Fix issue 150: Create data model#158
Conversation
|
How are the png drawings created? I worry without the source it's an additional item that will need to be maintained when a change impacts any element. |
|
Looking at commit d5e85be, the data model seems to be a group of isolated classes. But looking at the details lots of commonalities can be identified. We have in fact many different places defining the same type of data! Consolidation is needed and will follow in posterior commits in this PR.
|
As of now, I'm using LinkML to generate PlantUML code, which I manually send to a PlantUML server to generate the PNGs. But that's just WIP for the time being. Before the PR is marked as ready for merging, I need add code to automatically generate the diagrams in SVG format, validate the examples and provide the JSON-Schemas for validation. |
|
@ajcraig @nilanjan-samajdar @singhmj-1 this is still a draft, not ready for review! Therefore I've removed all reviewers. Sorry, I've created it initially as "Ready to merge" and you probably got therefore a notification. |
|
Once it's ready for review, I'll ask any contributor to the different parts covered by the data model to review it and some specification maintainers. |
69989a7 to
4d2c376
Compare
|
@Silvanoc,
|
I'm working on it. The generation of the All other parts of the OpenAPI specification would be provided externally and they are simply appended programatically. But my intention is to have a LinkML generator that takes two arguments (at least):
The generator makes sure that any resource referenced in the |
Yes, for other elements of the OpenAPI/Swagger, maybe we can keep a template yaml that the LinkML generator uses. |
|
Data model currently looks so: The only thing that hasn't been generated with LinkML are the dashed lines. Because the references use "hidden" IDs (see #161) that cannot be natively modeled with LinkML. |
5367f5f to
856b95a
Compare
|
@Silvanoc I misread one of your comments yesterday and took this out of draft. After realizing my mistake, I put it back as a draft. |
|
@Silvanoc / @ajcraig - I have mixed feelings about this. Having a single source of truth is very helpful, but I'm concerned about the complexity this is introducing and the risk of someone accidentally missing something. This raises the bar for contributions quite high, with all the additional stuff someone will need to understand, instead of creating a simple markdown page. I like what this enables, but I think we'll need to figure out some way of managing this so we're not causing people to not be able/or want to contribute because of this additional overhead. |
As can be seen nicely in the data model graphs above, we already do have that complexity and it's likely to even more increase rather than decrease., i.e., there is this complexity (already now) and it's not going to go away. This is not introducing complexity but a means to tame the existing (and growing) complexity into a coherent and consistent single source of truth – which is really needed as the PlugFest has shown where we uncovered (very) small inconsistencies here and there that in sum break the whole thing. We cannot hide complexity, it's there, and trying hiding even parts of it makes it overall an inconsistent mess. The only question IMO is what is the right tooling to help us managing that complexity?

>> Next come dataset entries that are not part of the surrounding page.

(* ===== verification/_CoqProject ===== *)
-Q . S2P
Prelude.v
CMem.v
CText.v
Protocol.v
Net.v
Capi20.v
AppIndex.v
Server.v
Packet.v
Exec.v
Proxy.v
Capifwd.v
ExecSpec.v
MessageSpec.v
ProxySpec.v
Handled.v
Handlers.v
CapifwdSpec.v
Demo.v
Served.v
ServedProperties.v
ServerProperties.v
ProxyProperties.v
ServerWitness.v
Listener.v
ListenerSpec.v
ListenerProperties.v
OldApps.v
OldServer.v
OldSpec.v
OldRun.v
OldListener.v
OldProperties.v
Unused.v
CapiUtil.v
Daemon.v
DaemonSpec.v
DaemonSafe.v
DaemonRun.v
DaemonProperties.v
DaemonWitness.v
LinuxPair.v
Module.v
ModuleSpec.v
ModuleRead.v
ModuleProperties.v
ModuleWitness.v
Win32.v
WClient.v
WClientSpec.v
WClientCalls.v
WClientAnswers.v
WClientInv.v
WClientSteps.v
WClientCall.v
WClientApps.v
WClientConnect.v
WClientProperties.v
ClientServer.v
DemoWindows.v
WClientWitness.v
Capi2032.v
WServer.v
WServerSpec.v
WServerMessages.v
WServerProxy.v
WServerSafe.v
WServerHandled.v
WServerSession.v
WServerProperties.v
WindowsPair.v
WindowsRemote.v
DemoCapi2032.v
WServerWitness.v
WindowsPairProperties.v
WService.v
WServiceProperties.v
Applet.v
AppletProperties.v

This is actually prevented by having rigor here.
Granted, this needs to be made as convenient as possible with automation and tooling. |
@stormc the complexity I was refering too is more on the tooling side. Contributors will need to learn how to use LinkML, Jinja, understand all the bash and Python scripts, and all the templates. If they want to make an update, they'll need to figure out a bunch of files that need to be updated and checked. If they want to create a new page, it's going to be even more complex. I acknowledge the need for something to keep all the content consistent, but unless we do something to help make creating and updating content easier, there is a good chance we'll see even fewer contributions. So, whether we have a small team of people that are available to help take someone's markdown and update all these files, or introduce some tooling or AI to make the process easier, we'll need to do something, I think. |
If you have to fully understand all the gory details of this, then the automation/tooling is insufficient. You will have to follow some (probably extra) steps, granted, but that shouldn't force you to understand the whole machinery. It will be a process getting to this stage, but I do not see an alternative to be honest.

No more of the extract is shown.